> INPUT DATA

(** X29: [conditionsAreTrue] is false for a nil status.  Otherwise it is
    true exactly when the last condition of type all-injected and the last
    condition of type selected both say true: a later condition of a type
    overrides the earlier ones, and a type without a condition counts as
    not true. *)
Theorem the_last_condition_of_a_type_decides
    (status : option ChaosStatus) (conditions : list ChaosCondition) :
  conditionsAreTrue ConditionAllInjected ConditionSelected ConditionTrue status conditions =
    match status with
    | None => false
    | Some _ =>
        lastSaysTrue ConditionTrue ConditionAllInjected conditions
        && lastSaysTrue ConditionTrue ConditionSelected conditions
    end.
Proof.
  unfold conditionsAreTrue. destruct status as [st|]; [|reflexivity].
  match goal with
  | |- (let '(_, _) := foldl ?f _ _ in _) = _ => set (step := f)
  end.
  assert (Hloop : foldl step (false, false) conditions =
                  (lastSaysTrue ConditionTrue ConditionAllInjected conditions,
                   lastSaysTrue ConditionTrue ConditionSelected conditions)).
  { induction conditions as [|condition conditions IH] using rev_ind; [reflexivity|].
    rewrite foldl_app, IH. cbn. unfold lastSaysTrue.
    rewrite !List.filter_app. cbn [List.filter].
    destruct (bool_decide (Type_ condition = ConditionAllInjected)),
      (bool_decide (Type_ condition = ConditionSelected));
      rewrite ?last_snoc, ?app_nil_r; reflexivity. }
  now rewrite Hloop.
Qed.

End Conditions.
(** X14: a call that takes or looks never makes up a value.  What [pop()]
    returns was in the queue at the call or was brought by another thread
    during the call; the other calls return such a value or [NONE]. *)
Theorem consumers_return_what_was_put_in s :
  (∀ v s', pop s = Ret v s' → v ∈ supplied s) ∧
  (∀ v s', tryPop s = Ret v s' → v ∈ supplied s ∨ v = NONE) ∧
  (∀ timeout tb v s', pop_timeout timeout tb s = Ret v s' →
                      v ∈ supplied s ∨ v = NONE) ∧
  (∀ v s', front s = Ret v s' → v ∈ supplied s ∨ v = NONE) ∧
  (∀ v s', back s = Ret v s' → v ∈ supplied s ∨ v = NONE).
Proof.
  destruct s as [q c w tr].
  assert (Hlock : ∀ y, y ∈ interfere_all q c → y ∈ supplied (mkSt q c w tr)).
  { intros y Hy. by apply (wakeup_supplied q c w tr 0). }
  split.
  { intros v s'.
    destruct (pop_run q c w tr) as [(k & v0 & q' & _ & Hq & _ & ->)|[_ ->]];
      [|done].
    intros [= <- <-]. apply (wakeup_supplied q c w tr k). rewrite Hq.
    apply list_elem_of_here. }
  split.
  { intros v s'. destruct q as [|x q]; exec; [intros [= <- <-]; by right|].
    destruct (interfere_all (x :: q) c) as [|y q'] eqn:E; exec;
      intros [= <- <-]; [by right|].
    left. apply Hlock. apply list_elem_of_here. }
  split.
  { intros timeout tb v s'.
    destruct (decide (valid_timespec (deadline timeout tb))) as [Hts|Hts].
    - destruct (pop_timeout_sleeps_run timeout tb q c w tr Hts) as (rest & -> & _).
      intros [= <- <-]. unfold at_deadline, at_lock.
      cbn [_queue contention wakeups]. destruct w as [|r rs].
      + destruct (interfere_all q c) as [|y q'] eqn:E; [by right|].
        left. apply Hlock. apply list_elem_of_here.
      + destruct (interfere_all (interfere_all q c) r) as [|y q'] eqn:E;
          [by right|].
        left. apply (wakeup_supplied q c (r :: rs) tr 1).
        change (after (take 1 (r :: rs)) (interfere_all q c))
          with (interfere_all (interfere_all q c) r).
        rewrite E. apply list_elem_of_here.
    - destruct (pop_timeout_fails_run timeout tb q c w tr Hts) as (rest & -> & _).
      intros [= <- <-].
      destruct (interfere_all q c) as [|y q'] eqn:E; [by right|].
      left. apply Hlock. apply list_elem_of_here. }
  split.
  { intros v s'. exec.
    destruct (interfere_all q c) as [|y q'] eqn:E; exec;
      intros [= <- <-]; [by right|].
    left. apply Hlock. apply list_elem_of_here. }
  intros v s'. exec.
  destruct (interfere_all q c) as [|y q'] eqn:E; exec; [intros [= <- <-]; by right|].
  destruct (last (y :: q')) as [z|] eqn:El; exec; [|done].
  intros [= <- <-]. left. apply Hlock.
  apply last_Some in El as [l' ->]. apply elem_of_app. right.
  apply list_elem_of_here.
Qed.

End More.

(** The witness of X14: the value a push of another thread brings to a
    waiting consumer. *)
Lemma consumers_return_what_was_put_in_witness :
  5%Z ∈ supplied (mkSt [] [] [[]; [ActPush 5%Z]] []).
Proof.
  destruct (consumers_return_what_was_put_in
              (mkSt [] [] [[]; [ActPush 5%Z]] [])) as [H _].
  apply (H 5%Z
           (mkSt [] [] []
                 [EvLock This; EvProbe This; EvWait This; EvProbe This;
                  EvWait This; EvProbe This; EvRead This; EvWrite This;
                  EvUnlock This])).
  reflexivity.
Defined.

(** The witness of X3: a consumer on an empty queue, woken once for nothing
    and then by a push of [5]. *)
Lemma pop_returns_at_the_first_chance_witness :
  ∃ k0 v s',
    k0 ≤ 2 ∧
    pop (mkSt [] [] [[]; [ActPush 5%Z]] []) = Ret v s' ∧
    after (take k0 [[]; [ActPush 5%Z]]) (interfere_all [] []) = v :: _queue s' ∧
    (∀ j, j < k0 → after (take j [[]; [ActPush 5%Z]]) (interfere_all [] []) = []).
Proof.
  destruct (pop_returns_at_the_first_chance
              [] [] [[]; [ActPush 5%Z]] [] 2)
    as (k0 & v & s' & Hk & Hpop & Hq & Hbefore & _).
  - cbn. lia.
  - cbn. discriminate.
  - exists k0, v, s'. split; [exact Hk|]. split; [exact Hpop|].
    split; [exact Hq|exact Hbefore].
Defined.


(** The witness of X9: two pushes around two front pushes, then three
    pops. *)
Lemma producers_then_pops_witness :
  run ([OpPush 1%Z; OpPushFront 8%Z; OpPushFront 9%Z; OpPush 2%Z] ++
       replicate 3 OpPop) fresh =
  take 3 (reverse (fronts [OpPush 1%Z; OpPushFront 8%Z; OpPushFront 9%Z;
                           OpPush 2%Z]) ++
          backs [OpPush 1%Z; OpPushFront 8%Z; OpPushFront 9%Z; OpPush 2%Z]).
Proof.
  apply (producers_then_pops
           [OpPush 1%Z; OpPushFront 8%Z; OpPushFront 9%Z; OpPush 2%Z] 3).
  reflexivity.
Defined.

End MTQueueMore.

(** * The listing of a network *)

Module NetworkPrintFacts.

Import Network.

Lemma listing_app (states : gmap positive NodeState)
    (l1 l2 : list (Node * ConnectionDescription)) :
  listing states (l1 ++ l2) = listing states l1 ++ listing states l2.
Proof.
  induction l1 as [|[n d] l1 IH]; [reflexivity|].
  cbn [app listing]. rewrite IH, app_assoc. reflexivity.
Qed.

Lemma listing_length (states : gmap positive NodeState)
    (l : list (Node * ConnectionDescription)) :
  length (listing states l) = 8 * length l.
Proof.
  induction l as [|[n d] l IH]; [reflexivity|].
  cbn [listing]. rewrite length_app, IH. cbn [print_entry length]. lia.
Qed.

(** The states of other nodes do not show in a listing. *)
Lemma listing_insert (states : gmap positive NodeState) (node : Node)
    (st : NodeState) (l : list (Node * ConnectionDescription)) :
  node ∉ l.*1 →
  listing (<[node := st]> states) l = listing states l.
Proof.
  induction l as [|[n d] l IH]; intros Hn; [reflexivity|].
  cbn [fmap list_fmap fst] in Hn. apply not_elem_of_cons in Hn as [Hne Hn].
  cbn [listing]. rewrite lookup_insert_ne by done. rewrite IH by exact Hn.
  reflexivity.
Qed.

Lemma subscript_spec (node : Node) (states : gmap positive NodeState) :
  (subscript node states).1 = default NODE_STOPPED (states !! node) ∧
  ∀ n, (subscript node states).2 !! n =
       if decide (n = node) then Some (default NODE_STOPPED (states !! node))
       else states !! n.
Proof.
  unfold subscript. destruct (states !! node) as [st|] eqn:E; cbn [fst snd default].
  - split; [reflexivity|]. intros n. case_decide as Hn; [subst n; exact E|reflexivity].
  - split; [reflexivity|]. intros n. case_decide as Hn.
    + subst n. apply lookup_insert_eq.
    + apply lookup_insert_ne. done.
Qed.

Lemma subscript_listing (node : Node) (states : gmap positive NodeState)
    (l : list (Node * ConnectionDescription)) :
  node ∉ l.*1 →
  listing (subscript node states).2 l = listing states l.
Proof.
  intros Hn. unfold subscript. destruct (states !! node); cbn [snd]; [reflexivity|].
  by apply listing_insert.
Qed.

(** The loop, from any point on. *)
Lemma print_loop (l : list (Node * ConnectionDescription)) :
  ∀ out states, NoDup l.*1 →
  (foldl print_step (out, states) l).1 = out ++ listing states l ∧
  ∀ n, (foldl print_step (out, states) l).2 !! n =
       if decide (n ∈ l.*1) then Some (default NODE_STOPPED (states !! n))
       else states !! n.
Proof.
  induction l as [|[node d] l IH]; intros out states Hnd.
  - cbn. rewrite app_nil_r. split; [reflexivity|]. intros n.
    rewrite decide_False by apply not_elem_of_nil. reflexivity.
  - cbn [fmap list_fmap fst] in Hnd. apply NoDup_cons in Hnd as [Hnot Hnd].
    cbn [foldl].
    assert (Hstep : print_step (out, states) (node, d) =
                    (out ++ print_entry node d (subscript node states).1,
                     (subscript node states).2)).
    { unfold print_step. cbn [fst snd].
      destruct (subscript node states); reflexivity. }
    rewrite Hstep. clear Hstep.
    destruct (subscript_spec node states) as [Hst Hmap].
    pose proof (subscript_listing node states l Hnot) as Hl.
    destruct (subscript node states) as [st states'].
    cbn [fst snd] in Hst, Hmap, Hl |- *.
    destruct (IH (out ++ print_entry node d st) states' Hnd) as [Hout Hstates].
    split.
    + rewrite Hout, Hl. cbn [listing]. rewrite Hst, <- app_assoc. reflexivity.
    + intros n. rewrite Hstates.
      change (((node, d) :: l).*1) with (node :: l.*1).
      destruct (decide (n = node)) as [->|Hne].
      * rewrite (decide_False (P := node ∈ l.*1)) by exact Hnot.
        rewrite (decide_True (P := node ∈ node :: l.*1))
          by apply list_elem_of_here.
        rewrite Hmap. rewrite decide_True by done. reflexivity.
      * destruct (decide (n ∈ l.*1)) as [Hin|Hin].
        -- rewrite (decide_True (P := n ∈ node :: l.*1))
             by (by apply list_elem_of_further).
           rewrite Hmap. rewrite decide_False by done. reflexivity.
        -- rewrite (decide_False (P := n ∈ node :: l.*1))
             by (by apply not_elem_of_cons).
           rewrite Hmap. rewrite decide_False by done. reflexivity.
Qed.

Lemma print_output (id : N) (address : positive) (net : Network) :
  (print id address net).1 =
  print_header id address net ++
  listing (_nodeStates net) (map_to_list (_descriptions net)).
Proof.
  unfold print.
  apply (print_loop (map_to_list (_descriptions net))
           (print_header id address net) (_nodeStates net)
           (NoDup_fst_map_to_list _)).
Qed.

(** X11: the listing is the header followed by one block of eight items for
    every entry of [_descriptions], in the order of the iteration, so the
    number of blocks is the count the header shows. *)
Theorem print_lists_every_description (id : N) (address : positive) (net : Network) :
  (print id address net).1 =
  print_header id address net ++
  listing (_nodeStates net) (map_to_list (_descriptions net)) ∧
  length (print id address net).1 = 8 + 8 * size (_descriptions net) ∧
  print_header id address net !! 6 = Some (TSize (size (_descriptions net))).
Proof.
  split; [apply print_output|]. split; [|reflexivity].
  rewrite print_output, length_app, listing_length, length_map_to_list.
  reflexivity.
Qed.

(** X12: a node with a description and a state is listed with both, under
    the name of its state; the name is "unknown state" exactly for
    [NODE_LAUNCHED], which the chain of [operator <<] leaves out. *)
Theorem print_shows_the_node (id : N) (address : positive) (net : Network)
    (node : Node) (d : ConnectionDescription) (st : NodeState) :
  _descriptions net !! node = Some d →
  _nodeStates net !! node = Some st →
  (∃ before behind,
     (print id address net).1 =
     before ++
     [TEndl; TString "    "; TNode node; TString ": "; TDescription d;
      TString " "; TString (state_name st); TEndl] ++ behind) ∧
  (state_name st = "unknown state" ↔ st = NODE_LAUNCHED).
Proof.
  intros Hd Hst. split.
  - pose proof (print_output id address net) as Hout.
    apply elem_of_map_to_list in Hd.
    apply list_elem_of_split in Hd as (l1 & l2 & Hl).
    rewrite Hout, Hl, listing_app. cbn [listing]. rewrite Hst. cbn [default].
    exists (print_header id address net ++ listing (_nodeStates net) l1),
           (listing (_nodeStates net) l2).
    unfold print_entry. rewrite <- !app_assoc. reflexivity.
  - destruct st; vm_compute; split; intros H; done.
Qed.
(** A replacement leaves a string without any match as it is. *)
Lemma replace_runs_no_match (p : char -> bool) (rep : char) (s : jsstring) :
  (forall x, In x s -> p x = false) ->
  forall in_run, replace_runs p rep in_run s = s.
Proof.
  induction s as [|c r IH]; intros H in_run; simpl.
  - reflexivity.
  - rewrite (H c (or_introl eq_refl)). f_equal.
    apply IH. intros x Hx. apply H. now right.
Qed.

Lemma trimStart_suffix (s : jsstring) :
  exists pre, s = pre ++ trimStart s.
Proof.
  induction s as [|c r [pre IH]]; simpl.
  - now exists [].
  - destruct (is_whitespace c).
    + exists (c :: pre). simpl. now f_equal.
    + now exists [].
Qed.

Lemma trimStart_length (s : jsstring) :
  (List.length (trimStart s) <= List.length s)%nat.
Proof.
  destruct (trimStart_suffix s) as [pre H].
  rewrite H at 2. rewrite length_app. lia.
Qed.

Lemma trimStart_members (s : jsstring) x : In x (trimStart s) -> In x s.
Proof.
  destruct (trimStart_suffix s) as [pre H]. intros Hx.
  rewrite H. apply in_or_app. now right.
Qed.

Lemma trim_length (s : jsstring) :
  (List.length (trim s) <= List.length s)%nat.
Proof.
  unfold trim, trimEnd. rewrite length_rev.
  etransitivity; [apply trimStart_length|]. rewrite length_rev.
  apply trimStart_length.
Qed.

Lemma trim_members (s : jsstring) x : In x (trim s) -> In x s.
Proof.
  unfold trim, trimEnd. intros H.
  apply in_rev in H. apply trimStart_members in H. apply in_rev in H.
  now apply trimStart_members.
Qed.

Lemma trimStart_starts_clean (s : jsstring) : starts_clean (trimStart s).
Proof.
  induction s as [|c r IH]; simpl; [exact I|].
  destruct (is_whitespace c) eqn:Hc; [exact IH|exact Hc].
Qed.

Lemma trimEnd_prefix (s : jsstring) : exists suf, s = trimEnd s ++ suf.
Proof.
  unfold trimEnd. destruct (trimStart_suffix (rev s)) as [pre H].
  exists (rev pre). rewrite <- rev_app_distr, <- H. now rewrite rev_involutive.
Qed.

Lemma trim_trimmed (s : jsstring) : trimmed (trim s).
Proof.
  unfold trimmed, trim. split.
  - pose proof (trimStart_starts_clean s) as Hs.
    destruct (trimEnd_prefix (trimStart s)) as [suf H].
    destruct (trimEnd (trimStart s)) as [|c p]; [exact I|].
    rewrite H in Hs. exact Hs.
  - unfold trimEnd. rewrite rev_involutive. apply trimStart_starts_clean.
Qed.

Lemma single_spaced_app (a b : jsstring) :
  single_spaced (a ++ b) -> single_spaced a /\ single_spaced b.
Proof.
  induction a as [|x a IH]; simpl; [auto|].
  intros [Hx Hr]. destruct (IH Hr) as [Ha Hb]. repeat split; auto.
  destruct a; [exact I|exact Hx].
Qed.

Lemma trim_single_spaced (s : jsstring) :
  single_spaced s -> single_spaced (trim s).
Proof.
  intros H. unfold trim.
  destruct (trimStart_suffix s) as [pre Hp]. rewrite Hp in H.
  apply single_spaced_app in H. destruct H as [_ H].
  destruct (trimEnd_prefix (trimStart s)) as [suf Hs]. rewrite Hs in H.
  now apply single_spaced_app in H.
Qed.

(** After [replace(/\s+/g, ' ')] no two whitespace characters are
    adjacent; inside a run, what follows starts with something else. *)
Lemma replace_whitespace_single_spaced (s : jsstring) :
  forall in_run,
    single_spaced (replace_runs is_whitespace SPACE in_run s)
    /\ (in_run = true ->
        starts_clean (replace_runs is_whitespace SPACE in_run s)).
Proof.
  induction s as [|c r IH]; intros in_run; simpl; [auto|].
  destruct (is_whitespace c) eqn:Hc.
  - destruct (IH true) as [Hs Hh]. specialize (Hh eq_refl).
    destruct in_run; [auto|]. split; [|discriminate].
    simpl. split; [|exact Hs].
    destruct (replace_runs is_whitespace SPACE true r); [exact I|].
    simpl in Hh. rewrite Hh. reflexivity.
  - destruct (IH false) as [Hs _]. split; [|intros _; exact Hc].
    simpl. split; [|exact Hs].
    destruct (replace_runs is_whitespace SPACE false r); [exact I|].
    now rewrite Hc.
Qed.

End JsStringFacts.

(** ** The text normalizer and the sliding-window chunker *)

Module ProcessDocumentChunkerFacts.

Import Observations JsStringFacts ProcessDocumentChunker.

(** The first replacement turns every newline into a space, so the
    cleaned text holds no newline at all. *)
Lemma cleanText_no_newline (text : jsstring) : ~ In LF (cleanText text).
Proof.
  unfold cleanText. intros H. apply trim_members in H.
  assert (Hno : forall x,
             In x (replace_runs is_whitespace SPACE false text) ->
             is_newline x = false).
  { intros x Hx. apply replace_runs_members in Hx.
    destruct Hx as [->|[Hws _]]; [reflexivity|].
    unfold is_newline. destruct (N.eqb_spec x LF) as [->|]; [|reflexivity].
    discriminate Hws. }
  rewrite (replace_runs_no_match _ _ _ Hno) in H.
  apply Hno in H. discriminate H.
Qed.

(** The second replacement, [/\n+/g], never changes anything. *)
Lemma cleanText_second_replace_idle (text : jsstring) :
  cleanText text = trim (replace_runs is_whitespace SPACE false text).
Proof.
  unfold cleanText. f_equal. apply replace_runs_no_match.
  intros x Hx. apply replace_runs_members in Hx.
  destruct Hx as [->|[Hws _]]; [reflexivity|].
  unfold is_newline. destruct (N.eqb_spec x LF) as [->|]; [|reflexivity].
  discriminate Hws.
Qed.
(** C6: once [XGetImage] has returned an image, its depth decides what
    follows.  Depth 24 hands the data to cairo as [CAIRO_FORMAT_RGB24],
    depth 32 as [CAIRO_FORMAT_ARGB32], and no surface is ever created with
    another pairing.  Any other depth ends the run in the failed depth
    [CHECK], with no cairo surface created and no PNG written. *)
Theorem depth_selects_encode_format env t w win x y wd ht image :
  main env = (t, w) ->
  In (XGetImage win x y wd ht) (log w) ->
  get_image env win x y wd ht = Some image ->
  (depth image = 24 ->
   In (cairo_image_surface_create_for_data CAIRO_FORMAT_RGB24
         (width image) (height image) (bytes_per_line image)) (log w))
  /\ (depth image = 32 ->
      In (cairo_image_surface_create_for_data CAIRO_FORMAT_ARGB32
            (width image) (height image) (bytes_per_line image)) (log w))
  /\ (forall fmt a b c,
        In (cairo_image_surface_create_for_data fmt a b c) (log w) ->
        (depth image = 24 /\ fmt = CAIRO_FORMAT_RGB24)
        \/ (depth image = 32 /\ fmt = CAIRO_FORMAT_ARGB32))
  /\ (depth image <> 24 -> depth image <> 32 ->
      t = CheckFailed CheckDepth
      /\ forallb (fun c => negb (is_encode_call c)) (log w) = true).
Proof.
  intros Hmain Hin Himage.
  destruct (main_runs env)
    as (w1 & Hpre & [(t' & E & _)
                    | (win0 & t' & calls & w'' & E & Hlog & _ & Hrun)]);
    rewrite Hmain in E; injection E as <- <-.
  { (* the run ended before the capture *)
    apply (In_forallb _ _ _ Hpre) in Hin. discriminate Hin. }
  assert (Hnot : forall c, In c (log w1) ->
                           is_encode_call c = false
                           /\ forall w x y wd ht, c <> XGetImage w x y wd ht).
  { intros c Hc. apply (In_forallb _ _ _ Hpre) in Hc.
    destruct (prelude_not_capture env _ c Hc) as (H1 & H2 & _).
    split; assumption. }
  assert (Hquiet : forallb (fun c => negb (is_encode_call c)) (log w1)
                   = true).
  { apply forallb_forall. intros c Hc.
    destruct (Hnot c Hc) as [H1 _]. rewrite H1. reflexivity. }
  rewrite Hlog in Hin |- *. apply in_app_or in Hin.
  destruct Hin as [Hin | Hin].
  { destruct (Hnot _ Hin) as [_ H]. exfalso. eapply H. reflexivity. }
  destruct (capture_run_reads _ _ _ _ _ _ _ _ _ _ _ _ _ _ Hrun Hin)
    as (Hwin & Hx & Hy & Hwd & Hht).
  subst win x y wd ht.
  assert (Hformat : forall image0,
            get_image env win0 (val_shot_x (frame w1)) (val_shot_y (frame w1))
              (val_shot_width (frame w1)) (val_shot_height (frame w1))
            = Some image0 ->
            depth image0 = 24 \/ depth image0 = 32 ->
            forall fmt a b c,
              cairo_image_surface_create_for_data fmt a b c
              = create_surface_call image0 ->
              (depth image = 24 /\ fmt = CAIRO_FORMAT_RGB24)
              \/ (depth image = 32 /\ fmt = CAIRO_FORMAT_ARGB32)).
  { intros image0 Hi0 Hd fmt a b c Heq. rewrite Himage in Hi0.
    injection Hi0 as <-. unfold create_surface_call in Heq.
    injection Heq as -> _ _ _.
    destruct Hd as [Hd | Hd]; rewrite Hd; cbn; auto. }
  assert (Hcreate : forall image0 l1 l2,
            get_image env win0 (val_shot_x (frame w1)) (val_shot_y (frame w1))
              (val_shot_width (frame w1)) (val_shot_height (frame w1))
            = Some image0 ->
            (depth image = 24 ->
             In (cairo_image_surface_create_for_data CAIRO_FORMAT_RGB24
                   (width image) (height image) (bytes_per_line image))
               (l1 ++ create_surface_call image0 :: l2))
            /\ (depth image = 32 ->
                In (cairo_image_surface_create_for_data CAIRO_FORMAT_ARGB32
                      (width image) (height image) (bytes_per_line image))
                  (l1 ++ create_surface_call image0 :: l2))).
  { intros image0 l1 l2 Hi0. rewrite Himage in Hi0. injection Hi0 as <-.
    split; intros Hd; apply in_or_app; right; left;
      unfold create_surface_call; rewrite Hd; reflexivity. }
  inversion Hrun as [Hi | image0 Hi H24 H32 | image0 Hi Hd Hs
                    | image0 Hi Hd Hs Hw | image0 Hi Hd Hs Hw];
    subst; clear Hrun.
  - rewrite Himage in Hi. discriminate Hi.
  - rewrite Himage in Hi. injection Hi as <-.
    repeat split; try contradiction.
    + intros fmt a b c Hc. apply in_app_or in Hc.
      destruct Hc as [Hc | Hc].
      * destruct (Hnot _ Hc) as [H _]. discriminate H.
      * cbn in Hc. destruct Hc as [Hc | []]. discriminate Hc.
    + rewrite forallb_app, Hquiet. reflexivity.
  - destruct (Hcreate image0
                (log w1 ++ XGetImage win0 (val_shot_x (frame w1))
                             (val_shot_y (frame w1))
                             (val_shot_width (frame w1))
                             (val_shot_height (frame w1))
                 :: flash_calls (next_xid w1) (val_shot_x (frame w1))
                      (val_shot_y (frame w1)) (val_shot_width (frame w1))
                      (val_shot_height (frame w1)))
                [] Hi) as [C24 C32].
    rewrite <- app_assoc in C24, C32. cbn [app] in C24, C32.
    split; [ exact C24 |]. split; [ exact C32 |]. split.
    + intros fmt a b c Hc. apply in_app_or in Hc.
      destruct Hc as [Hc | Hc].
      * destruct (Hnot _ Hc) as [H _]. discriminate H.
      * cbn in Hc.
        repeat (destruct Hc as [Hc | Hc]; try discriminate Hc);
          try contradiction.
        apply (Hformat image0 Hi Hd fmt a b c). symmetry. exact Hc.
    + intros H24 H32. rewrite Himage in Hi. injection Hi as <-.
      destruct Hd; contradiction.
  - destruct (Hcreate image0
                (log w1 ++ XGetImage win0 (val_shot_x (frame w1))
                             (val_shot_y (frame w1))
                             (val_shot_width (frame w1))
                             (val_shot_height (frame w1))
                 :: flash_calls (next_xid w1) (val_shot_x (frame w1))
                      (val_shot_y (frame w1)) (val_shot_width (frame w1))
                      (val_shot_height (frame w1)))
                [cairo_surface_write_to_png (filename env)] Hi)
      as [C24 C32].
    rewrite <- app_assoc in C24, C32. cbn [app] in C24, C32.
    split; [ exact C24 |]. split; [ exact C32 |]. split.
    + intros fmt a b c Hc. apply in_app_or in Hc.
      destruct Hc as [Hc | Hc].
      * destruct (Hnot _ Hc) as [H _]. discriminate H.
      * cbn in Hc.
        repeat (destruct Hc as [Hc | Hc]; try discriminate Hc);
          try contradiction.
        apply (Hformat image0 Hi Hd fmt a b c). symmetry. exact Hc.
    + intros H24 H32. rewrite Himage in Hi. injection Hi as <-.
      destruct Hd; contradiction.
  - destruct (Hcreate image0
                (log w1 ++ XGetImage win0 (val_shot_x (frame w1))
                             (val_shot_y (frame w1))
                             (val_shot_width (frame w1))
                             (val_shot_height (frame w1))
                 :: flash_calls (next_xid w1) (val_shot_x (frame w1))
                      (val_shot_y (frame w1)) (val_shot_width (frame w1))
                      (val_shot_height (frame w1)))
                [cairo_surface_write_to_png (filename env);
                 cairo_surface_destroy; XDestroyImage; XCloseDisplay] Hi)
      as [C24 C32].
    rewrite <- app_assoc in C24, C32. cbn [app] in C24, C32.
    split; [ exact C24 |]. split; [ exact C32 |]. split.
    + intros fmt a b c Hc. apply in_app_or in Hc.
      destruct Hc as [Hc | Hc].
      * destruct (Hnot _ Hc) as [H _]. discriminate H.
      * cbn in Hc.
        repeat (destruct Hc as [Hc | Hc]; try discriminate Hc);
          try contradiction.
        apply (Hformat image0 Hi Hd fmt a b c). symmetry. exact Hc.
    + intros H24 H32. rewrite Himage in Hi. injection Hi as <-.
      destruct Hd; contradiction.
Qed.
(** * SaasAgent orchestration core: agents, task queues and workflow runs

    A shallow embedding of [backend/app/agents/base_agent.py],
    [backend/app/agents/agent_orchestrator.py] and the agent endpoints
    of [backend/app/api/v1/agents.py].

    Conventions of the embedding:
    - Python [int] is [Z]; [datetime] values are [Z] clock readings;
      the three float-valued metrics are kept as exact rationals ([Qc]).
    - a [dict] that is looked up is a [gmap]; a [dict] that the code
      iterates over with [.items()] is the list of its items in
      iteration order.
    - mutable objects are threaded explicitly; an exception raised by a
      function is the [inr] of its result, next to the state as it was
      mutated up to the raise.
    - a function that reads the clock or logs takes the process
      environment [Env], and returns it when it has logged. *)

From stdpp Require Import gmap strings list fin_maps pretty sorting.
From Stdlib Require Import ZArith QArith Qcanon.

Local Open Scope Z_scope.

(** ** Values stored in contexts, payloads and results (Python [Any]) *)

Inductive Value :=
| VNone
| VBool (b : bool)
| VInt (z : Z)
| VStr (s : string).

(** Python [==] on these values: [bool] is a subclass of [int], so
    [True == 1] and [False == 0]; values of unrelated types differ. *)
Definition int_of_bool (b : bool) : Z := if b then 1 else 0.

> EXERCISE DETAILS
Above is a listing; print exactly its lines from the one with "unfold print." through the one with "length (print id", and no other lines.

> RESPONSE FOR THIS EXERCISE
  unfold print.
  apply (print_loop (map_to_list (_descriptions net))
           (print_header id address net) (_nodeStates net)
           (NoDup_fst_map_to_list _)).
Qed.

(** X11: the listing is the header followed by one block of eight items for
    every entry of [_descriptions], in the order of the iteration, so the
    number of blocks is the count the header shows. *)
Theorem print_lists_every_description (id : N) (address : positive) (net : Network) :
  (print id address net).1 =
  print_header id address net ++
  listing (_nodeStates net) (map_to_list (_descriptions net)) ∧
  length (print id address net).1 = 8 + 8 * size (_descriptions net) ∧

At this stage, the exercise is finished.